Activists agreed on Monday that the National Land Agency (BPN) might be failing to solve the problem of unequal ownership and land use due to its limited authority to make “cross-sectoral” decisions.

Usep Setiawan, the chairman of the Consortium for Agrarian Reform’s national council, said the BPN’s limited authority could impede progress toward achieving “genuine land reform programs”.

“For instance, the agency is not authorized to attend Cabinet-level meetings, or to make any decisions at ministerial level,” Usep said.

So, this meant that BPN was unable to solve any land disputes involving peasants and ministerial bodies because the agency was not vested with any authority to take on such disputes, he added.

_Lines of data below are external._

(** * Spreadsheet ingestion and normalization pipeline of the project-review
      backend (backend/data_manager.py): a shallow embedding and the
      properties proved about it.

    Text is modelled as [string] over ASCII; Python's [str] methods and the
    regular expressions of the source are written out as functions on
    strings.  The group-identifier extractor is given a second time on code
    points, with the character classes and the capital letters of Unicode
    as a parameter, for what it does outside ASCII.  The relational store
    is three finite maps keyed as the data model keys its tables. *)

From Stdlib Require Import ZArith Ascii String List Bool Lia DecimalString.
From stdpp Require Import base option gmap strings list fin_maps sorting.

Local Open Scope string_scope.

(* ===================================================================== *)
(** ** Python string primitives (ASCII range) *)
(* ===================================================================== *)

Module PyStr.

Definition code (c : ascii) : nat := nat_of_ascii c.

Definition in_range (lo hi : nat) (c : ascii) : bool :=
  (lo <=? code c)%nat && (code c <=? hi)%nat.

(** [str.isspace] on one character: TAB..CR, FS..US and the blank. *)
Definition is_space (c : ascii) : bool :=
  in_range 9 13 c || in_range 28 32 c.

Definition is_digit (c : ascii) : bool := in_range 48 57 c.
Definition is_upper (c : ascii) : bool := in_range 65 90 c.
Definition is_lower (c : ascii) : bool := in_range 97 122 c.

(** The class [\w] of [re]: letters, digits and the underscore. *)
Definition is_word (c : ascii) : bool :=
  is_lower c || is_upper c || is_digit c || Ascii.eqb c "_".

Definition lower_char (c : ascii) : ascii :=
  if is_upper c then ascii_of_nat (code c + 32) else c.

Definition upper_char (c : ascii) : ascii :=
  if is_lower c then ascii_of_nat (code c - 32) else c.

Fixpoint map_chars (f : ascii -> ascii) (s : string) : string :=
  match s with
  | EmptyString => EmptyString
  | String c s' => String (f c) (map_chars f s')
  end.

(** [s.lower()] and [s.upper()]. *)
Definition lower : string -> string := map_chars lower_char.
Definition upper : string -> string := map_chars upper_char.

Fixpoint lstrip (s : string) : string :=
  match s with
  | String c s' => if is_space c then lstrip s' else s
  | EmptyString => EmptyString
  end.

Fixpoint rstrip (s : string) : string :=
  match s with
  | EmptyString => EmptyString
  | String c s' =>
      match rstrip s' with
      | EmptyString => if is_space c then EmptyString else String c EmptyString
      | r => String c r
      end
  end.

(** [s.strip()]. *)
Definition strip (s : string) : string := rstrip (lstrip s).

(** [s.startswith(p)]. *)
Fixpoint startswith (p s : string) : bool :=
  match p, s with
  | EmptyString, _ => true
  | String a p', String b s' => Ascii.eqb a b && startswith p' s'
  | String _ _, EmptyString => false
  end.

(** [p in s] for strings. *)
Fixpoint contains (p s : string) : bool :=
  startswith p s ||
  match s with
  | EmptyString => false
  | String _ s' => contains p s'
  end.

(** [any(p in s for p in ps)]. *)
Definition any_in (ps : list string) (s : string) : bool :=
  existsb (fun p => contains p s) ps.

(** The slices [s[:n]] and [s[n:]]. *)
Fixpoint take (n : nat) (s : string) : string :=
  match n, s with
  | S n', String c s' => String c (take n' s')
  | _, _ => EmptyString
  end.

Fixpoint drop (n : nat) (s : string) : string :=
  match n, s with
  | S n', String _ s' => drop n' s'
  | _, _ => s
  end.

(** A string is truthy when it is not empty. *)
Definition truthy (s : string) : bool :=
  match s with EmptyString => false | _ => true end.

(** [s.isdigit()]: not empty and digits only. *)
Fixpoint all_chars (p : ascii -> bool) (s : string) : bool :=
  match s with
  | EmptyString => true
  | String c s' => p c && all_chars p s'
  end.

Definition isdigit (s : string) : bool := truthy s && all_chars is_digit s.

(** [s.replace(a, b)] for a one-character [a]. *)
Fixpoint replace_char (a : ascii) (b : string) (s : string) : string :=
  match s with
  | EmptyString => EmptyString
  | String c s' =>
      if Ascii.eqb c a then b +:+ replace_char a b s'
      else String c (replace_char a b s')
  end.

(** [s.split(sep)] for a one-character separator; [acc] holds the
    characters of the current field, last one first. *)
Fixpoint split_on (sep : ascii) (acc : string) (s : string) : list string :=
  match s with
  | EmptyString => [String.rev acc]
  | String c s' =>
      if Ascii.eqb c sep then String.rev acc :: split_on sep EmptyString s'
      else split_on sep (String c acc) s'
  end.

Definition split (sep : ascii) (s : string) : list string :=
  split_on sep EmptyString s.

(** [sep.join(xs)]. *)
Definition join (sep : string) (xs : list string) : string :=
  String.concat sep xs.

(** [s.zfill(2)] for a string of digits. *)
Definition zfill2 (s : string) : string :=
  match String.length s with
  | 0 => "00"
  | 1 => "0" +:+ s
  | _ => s
  end.

(** [re.sub(r'[C]+', ' ', s)]: every maximal run of characters of the
    class [p] becomes one blank; [in_run] tells that the previous
    character belonged to the run being replaced. *)
Fixpoint sub_runs (p : ascii -> bool) (in_run : bool) (s : string) : string :=
  match s with
  | EmptyString => EmptyString
  | String c s' =>
      if p c then
        if in_run then sub_runs p true s'
        else String " " (sub_runs p true s')
      else String c (sub_runs p false s')
  end.

(** [re.sub(r'[C]', '', s)]: the characters of the class are removed. *)
Fixpoint remove_chars (p : ascii -> bool) (s : string) : string :=
  match s with
  | EmptyString => EmptyString
  | String c s' =>
      if p c then remove_chars p s' else String c (remove_chars p s')
  end.

(** [re.sub(r'\b(w1|w2|...)\b', '', s)] for alternatives made of word
    characters only: a match lies between two word boundaries, so it is a
    maximal run of word characters, and it is removed when [kill] accepts
    it.  [acc] holds the run being read, last character first. *)
Definition flush (kill : string -> bool) (acc : string) : string :=
  let w := String.rev acc in if kill w then EmptyString else w.

Fixpoint sub_words (kill : string -> bool) (acc : string) (s : string) : string :=
  match s with
  | EmptyString => flush kill acc
  | String c s' =>
      if is_word c then sub_words kill (String c acc) s'
      else flush kill acc +:+ String c (sub_words kill EmptyString s')
  end.

(** No character of the string is one of [seps]. *)
Definition free_of (seps : list ascii) (s : string) : bool :=
  all_chars (fun c => negb (existsb (Ascii.eqb c) seps)) s.

End PyStr.

(* ===================================================================== *)
(** ** Header normalizer *)
(* ===================================================================== *)

Module Header.
Import PyStr.

Definition hyphen_space (c : ascii) : bool :=
  Ascii.eqb c "_" || Ascii.eqb c "-" || is_space c.

Definition not_word_space (c : ascii) : bool :=
  negb (is_word c || is_space c).

(** The four cleaning lines of [normalize_column_name]. *)
Definition clean_column_name (column_name : string) : string :=
  let col_name := lower (strip column_name) in
  let col_name := sub_runs hyphen_space false col_name in
  let col_name := remove_chars not_word_space col_name in
  strip (sub_runs is_space false col_name).

(** [normalize_column_name]: [None] for an empty header, else the first
    keyword group that matches, else the header as it came. *)
Definition normalize_column_name (column_name : string) : option string :=
  if negb (truthy column_name) then None else
  let col_name := clean_column_name column_name in
  if any_in ["group no"; "grp no"; "group number"; "group id"; "grp id"] col_name
  then Some "Group No."
  else if any_in ["roll no"; "roll number"; "rollno"; "roll"; "student id"] col_name
  then Some "Roll No."
  else if any_in ["name of the group member"; "name of group member";
                  "group member name"; "name of members"; "member name";
                  "student name"; "name"] col_name
          && negb (contains "guide" col_name)
          && negb (contains "company" col_name)
          && negb (contains "panel" col_name)
  then Some "Name of the group member"
  else if any_in ["contact details"; "contact"; "phone"; "mobile"; "email";
                  "contact info"] col_name
  then Some "Contact details"
  else if any_in ["project domain"; "projects domain"; "domain"; "field";
                  "area"] col_name
  then Some "Project Domain"
  else if any_in ["title of the project"; "project title"; "title";
                  "final title"; "project name"; "title of project"] col_name
  then Some "Title of the Project"
  else if any_in ["name of the sponsored company"; "sponsored company";
                  "sponsor company"; "company name"; "sponsoring company";
                  "name of sponsored"] col_name
  then Some "Name of the sponsored company "
  else if any_in ["name of the guide"; "guide name"; "guide"; "supervisor";
                  "mentor name"; "faculty guide"] col_name
  then Some "Name of the Guide"
  else if any_in ["track"; "panel no"; "panel number"] col_name
  then Some "Track"
  else if any_in ["name of the panel"; "panel name"; "panel members";
                  "panel professors"; "evaluators"; "panel faculty"] col_name
  then Some "Name of the Panel"
  else if any_in ["group id"; "groups"; "group nos"; "assigned groups"] col_name
  then Some "Group ID"
  else if any_in ["location"; "room"; "venue"; "place"] col_name
  then Some "Location"
  else Some column_name.

(** The header vocabulary as the glossary spells it. *)
Definition canonical_headers : list string :=
  ["Group No."; "Roll No."; "Name of the group member"; "Contact details";
   "Project Domain"; "Title of the Project"; "Name of the sponsored company";
   "Name of the Guide"; "Track"; "Name of the Panel"; "Group ID"; "Location"].

(** The names the normalizer returns, "Group ID" apart; the sponsor header
    ends with a blank, as the roster walk reads it. *)
Definition stable_headers : list string :=
  ["Group No."; "Roll No."; "Name of the group member"; "Contact details";
   "Project Domain"; "Title of the Project"; "Name of the sponsored company ";
   "Name of the Guide"; "Track"; "Name of the Panel"; "Location"].

(** The twelve names [normalize_column_name] can return for a header it
    recognises. *)
Definition returned_headers : list string :=
  "Group ID" :: stable_headers.

End Header.

(* ===================================================================== *)
(** ** Name normalization for the guide comparison *)
(* ===================================================================== *)

Module Names.
Import PyStr.

Definition LF : ascii := ascii_of_nat 10.
Definition CR : ascii := ascii_of_nat 13.

Definition is_title (w : string) : bool :=
  String.eqb w "dr" || String.eqb w "prof" || String.eqb w "professor".

Definition is_initial (w : string) : bool :=
  match w with
  | String c EmptyString => is_lower c
  | _ => false
  end.

(** [normalize_name]. *)
Definition normalize_name (name : string) : string :=
  if negb (truthy name) then "" else
  let name := lower name in
  let name := replace_char CR " " (replace_char LF " " name) in
  let name := replace_char "." "" name in
  let name := sub_words is_title "" name in
  let name := sub_words is_initial "" name in
  let name := sub_runs is_space false name in
  strip name.

(** The characters a normalized name is made of: no capital letter, no
    full stop, and no white space other than the blank. *)
Definition plain_char (c : ascii) : bool :=
  negb (is_upper c) && negb (Ascii.eqb c ".")
  && (negb (is_space c) || Ascii.eqb c " ").

End Names.

(* ===================================================================== *)
(** ** Sheet classifier *)
(* ===================================================================== *)

Module Sheets.
Import PyStr.

Inductive role := div_a | div_b | schedule.

#[global] Instance role_eq_dec : EqDecision role.
Proof. solve_decision. Defined.

(** The dictionary [detected_sheets], one slot per role. *)
Record detected := Detected {
  det_div_a : option string;
  det_div_b : option string;
  det_schedule : option string
}.

Definition det_get (d : detected) (r : role) : option string :=
  match r with
  | div_a => det_div_a d
  | div_b => det_div_b d
  | schedule => det_schedule d
  end.

Definition det_set (d : detected) (r : role) (v : string) : detected :=
  match r with
  | div_a => Detected (Some v) (det_div_b d) (det_schedule d)
  | div_b => Detected (det_div_a d) (Some v) (det_schedule d)
  | schedule => Detected (det_div_a d) (det_div_b d) (Some v)
  end.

In any countries that take land reform seriously, such as South Africa, they usually had a special body—the authority of which was equivalent to that of a ministry—tasked with implementing land reform programs and managing inputs from the farming and business communities, Usep added. “They also have a special court to process land disputes.”

Under a 2006 Presidential Decree, the government had appointed the National Land Agency, known as BPN, to spearhead the Lands for Justice and People’s Welfare Program as part of its efforts to implement land reform at national level.

President Susilo Bambang Yudhoyono reportedly promised in 2007 that  government would provide between eight and nine million hectares of land to poor farmers, yet the agency plans to distribute only 142,000 hectares to 389 villages in 21 provinces by the end of 2010.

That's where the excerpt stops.